Ruben war alleine, als er aufwachte. Natürlich war er alleine. Natürlich hatten seine Eltern den Tisch nicht abgedeckt, abgespült oder aufgeräumt.

Also räumte Ruben das Haus auf, machte den Abwasch und sammelte die Dreckwäsche zusammen. Er legte die Wäsche aus dem Trockner, welche schon seit Donnerstag vor sich hin trocknete, zusammen und weigerte sich das zerknitterte Zeug zu bügeln. Er tat die Wäsche aus der Waschmaschine, welche dort seit gestern Abend verweilte, in den Trockner und schaltete beides an. Dann lief er in die Küche und konnte – endlich – etwas essen. Er öffnete den Kühlschrank, welcher ziemlich leer war. Ruben musste sofort an Jan denken. Früher hatte Jan seinen kleinen Bruder Ruben immer an der Hand genommen, wenn sie nicht mehr genug zu Essen hatten. Sie waren zur Cookie Dose mit dem Krümelmonster darauf geschlichen, hatten sich Geld daraus genommen und Jan hatte Ruben im Supermarkt gezeigt, auf was es beim Einkaufen ankam. Bio Fleisch, Nichts zu billiges, viel Obst und Gemüse, keine Fertiggerichte.
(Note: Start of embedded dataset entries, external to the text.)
Lemma typed_prim b s (p q : Prim) : typed b s (TyPrimitive (p : Primitive)) → same_kind q p → (∀ v, p ≠ PrimBool v) → prim_ok q →
  typed b s (TyPrimitive (q : Primitive)).
Proof.
  intros [[_ [x Hx]]|Ht] Hk Hb Hok; [injection Hx as ->; by destruct (Hb (Some x))|].
  right. destruct s as [r| | | | | |]; try done. destruct Ht as [Ht _]. split; [|done].
  destruct q, p; try done; destruct r; done.
Qed.

(** The integers of a message are of the types [u128] and [i128]. *)
Fixpoint value_ok (v : Value) : Prop :=
  match v with
  | VObject fields => (fix go fs := match fs with [] => True | (_, v) :: fs => value_ok v ∧ go fs end) fields
  | VArray vs => (fix go vs := match vs with [] => True | v :: vs => value_ok v ∧ go vs end) vs
  | VUnsignedInteger n => 0 ≤ n < 2 ^ 128
  | VSignedInteger n => - 2 ^ 127 ≤ n < 2 ^ 127
  | _ => True
  end.

Lemma number_from_range radix val lo hi sign s n : number_from radix val lo hi sign s = Some n → lo ≤ n ≤ hi.
Proof.
  unfold number_from. destruct s as [|c s]; [done|]. destruct (digits_from _ _ _ _) as [m|]; [|done]. cbn.
  destruct (lo <=? sign * m) eqn:H1; [|done]. destruct (sign * m <=? hi) eqn:H2; [|done]. intros [= <-].
  apply Z.leb_le in H1, H2. lia.
Qed.
Lemma from_str_i_range bits s n : from_str_i bits s = Some n → - 2 ^ (bits - 1) ≤ n < 2 ^ (bits - 1).
Proof.
  assert (∀ radix val t, signed_radix radix val (- 2 ^ (bits - 1)) (2 ^ (bits - 1) - 1) t = Some n →
    - 2 ^ (bits - 1) ≤ n < 2 ^ (bits - 1)) as Hr.
  { intros radix val [|c t]; [done|]. cbn [signed_radix].
    destruct (Ascii.eqb c plus_sign), (Ascii.eqb c minus_sign); intros Hn%number_from_range; lia. }
  unfold from_str_i. destruct (hex_text s); apply Hr.
Qed.
Lemma from_str_u_range bits s n : from_str_u bits s = Some n → 0 ≤ n < 2 ^ bits.
Proof.
  assert (∀ radix val t, unsigned_from radix val (2 ^ bits - 1) t = Some n → 0 ≤ n < 2 ^ bits) as Hr.
  { intros radix val [|c t]; [done|]. cbn [unsigned_from]. destruct (Ascii.eqb c plus_sign); intros Hn%number_from_range; lia. }
  unfold from_str_u. destruct (hex_text s); apply Hr.
Qed.
Lemma wrap_u_range bits n : 0 ≤ bits → 0 ≤ wrap_u bits n < 2 ^ bits.
Proof. intros Hb. apply Z.mod_pos_bound. by apply Z.pow_pos_nonneg. Qed.
Lemma wrap_i_range bits n : 0 < bits → - 2 ^ (bits - 1) ≤ wrap_i bits n < 2 ^ (bits - 1).
Proof.
  intros Hb. unfold wrap_i.
  assert (2 ^ bits = 2 * 2 ^ (bits - 1)) as Hp by (rewrite <- Z.pow_succ_r by lia; f_equal; lia).
  pose proof (Z.mod_pos_bound (n + 2 ^ (bits - 1)) (2 ^ bits) ltac:(apply Z.pow_pos_nonneg; lia)) as Hm. lia.
Qed.

Context {SPEC : DojoMessageSpec DM}.

(** The leaves. *)
Lemma unsigned_typed b s t t' n : 0 ≤ n < 2 ^ 128 → typed b s t → parse_unsigned (SE := SE) (PE := PE) n t = Ok t' → typed b s t'.
Proof.
  intros Hn Ht. destruct t as [p| | | | | |]; try done. cbn. destruct p; try done; intros [= <-];
    (eapply typed_prim; [exact Ht|done|done|]); intros x [= <-]; solve [by apply (wrap_u_range _ n) | done].
Qed.
Lemma signed_typed b s t t' n : - 2 ^ 127 ≤ n < 2 ^ 127 → typed b s t → parse_signed (SE := SE) (PE := PE) n t = Ok t' → typed b s t'.
Proof.
  intros Hn Ht. destruct t as [p| | | | | |]; try done. cbn. destruct p; try done; intros [= <-];
    (eapply typed_prim; [exact Ht|done|done|]); intros x [= <-]; solve [by apply (wrap_i_range _ n) | cbn; lia].
Qed.
Lemma string_typed b s t t' text : typed b s t → parse_string (SE := SE) (PE := PE) text t = Ok t' → typed b s t'.
Proof.
  intros Ht. destruct t as [p| | | | | |x]; try done.
  - cbn [parse_string]. destruct p; try done;
      match goal with |- outcome_bind (ok_or _ ?o) _ = _ → _ => destruct o as [n|] eqn:Hn; [|done] end;
      intros [= <-]; (eapply typed_prim; [exact Ht|done|done|]); intros x [= <-];
      first [by apply from_str_i_range in Hn | by apply from_str_u_range in Hn | by eapply felt_from_range].
  - intros [= <-]. destruct Ht as [[_ Hb]|Ht]; [by apply not_boolean in Hb|]. by destruct s; try done; right.
Qed.

(** The structures. [b'] is what the values so far allow. *)
Lemma member_typed v b b' n s key children children' :
  parses_typed v → (b = true → b' = true) → (has_boolean v = true → b' = true) →
  typed b s (TyStruct n children) → parse_member (parse v) key children = Ok children' → typed b' s (TyStruct n children').
Proof.
  intros Hv Hb Hv' (ms & -> & Hf)%typed_struct Hp. apply typed_struct. exists ms. split; [done|].
  revert children' Hp. induction Hf as [|[[x t] k] [[x' u] k'] children ms (Hx & Hk & Ht) Hf IH]; intros children' Hp; [done|].
  cbn [parse_member] in Hp. cbn [fst snd] in *.
  destruct (String.eqb x key).
  - destruct (parse v t) as [t'|e|] eqn:Ht'; [|done..]. injection Hp as <-. constructor.
    + split_and!; [done..|]. eapply typed_mono; [|exact (Hv _ _ _ _ Ht Ht')]. intros [?|?]%orb_true_iff; auto.
    + eapply Forall2_impl; [done|]. intros m1 m2 (? & ? & Ht2). split_and!; [done..|]. exact (typed_mono _ _ _ _ Hb Ht2).
  - destruct (parse_member (parse v) key children) as [cs|e|] eqn:Hc; [|done..]. injection Hp as <-.
    constructor; [|by apply IH]. split_and!; [done..|]. exact (typed_mono _ _ _ _ Hb Ht).
Qed.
Ruben lief zu der abgefuckten Plastikkiste in der Küche, auf die er schon tausende Dinge geschrieben und gezeichnet hatte, wenn er gelangweilt war. Seine Eltern waren lange arbeiten. Sie stürzten sich förmlich in die Arbeit, seit Jan nicht mehr hier war. Ruben hatte schon seit Ewigkeiten nichts mehr auf die Box geschrieben. Er nahm sich fünfundzwanzig Euro und radelte anschließend los. Nachdem er Dinge wie Brot, Bio Eier, Bio Fleisch und einige Süßigkeiten gekauft hatte, begann er Zuhause zu kochen und zu frühstücken. Er räumte den Tisch ab und machte die Küche sauber. Inzwischen war es zwölf Uhr und es war das erste Mal, dass er auf sein Handy schaute. Er war enttäuscht, dass Marcel ihm noch immer nicht auf seine WhatsApp Nachricht geantwortet hatte. Gestern war es schließlich Marcel gewesen, der ihr Treffen mit der laschen Ausrede, er müsse seiner Schwester beim Lernen helfen – den ganzen Tag – abgesagt hatte. Ruben überlegte, ob er seinem Kumpel noch eine Nachricht schreiben sollte, als sein Handy plötzlich begann zu klingeln. Er verfluchte sich innerlich, dass er sofort ranging.

„Keiner da", sagte Ruben, dann legte er auf. Einige Sekunden war es still, der Grünäugige wartete angespannt. Es klingelte wieder und er ging ran.

„Immer noch keiner da." Kurz war es ruhig, dann sagte Marcel:

„Du bist so dämlich, Ruben." Dann legte er auf. Auch, wenn Ruben sich ein wenig schlecht fühlte konnte er nicht aufhören zu lachen. Er wählte Marcels Nummer und wurde weggedrückt. Beim dritten Versuch ging Marcel endlich ran, lachend.

„Behindertenbäckerei Brownies für Downies, was kann ich für Sie tun?"

„Das zu googeln hat jetzt so lange gedauert?"

„Mh... nein", meinte Marcel.

„Mh... doch."

„Mh... okay, gut, ja, hast Recht."

„Also, what's up? Hast du heute Zeit?"

„Ja, lass' was machen. Wie wärs, wir chillen ein bisschen bei dir und dann übernachtest du bei mir. Meine Eltern sind nicht Zuhause."

Ruben hielt die Luft an. Was will er mir damit sagen?

„Klar, gerne", sagte er schließlich.

„An was hast du gerade gedacht?" Ruben konnte das Grinsen auf Marcels Lippen quasi durch das Telefon hören.

„Nichts, wieso?"

„Du hast ewig zum Antworten gebraucht."

„Ich ... hab mich nur gefragt, was es bedeuten soll, dass du mir sagst, dass deine Eltern nicht daheim sind."

„Das bedeutet, dass wir Party machen, Baby", rief Marcel ins Handy.

Eine halbe Stunde später wartete Ruben aufgeregt auf seinen Kumpel. Ruben hatte in der Zwischenzeit geduscht und sich saubere Klamotten angezogen: Eine kurze Hose und ein einfaches, weißes Shirt. Außerdem hatte er seinen Verband gewechselt; nun hatte er keinen auffällig roten mehr, sondern einen schlicht weißen. Ruben war aufgeregt. Er sah Marcel das erste Mal außerhalb der Schule, seit- Es klingelte an der Tür. Hastig sprang der Grünäugige auf und lief zur Tür. Dann bremste er sich und wartete etwas, bevor er die Tür aufmachte. Chill, Ruben, sagte er sich selbst.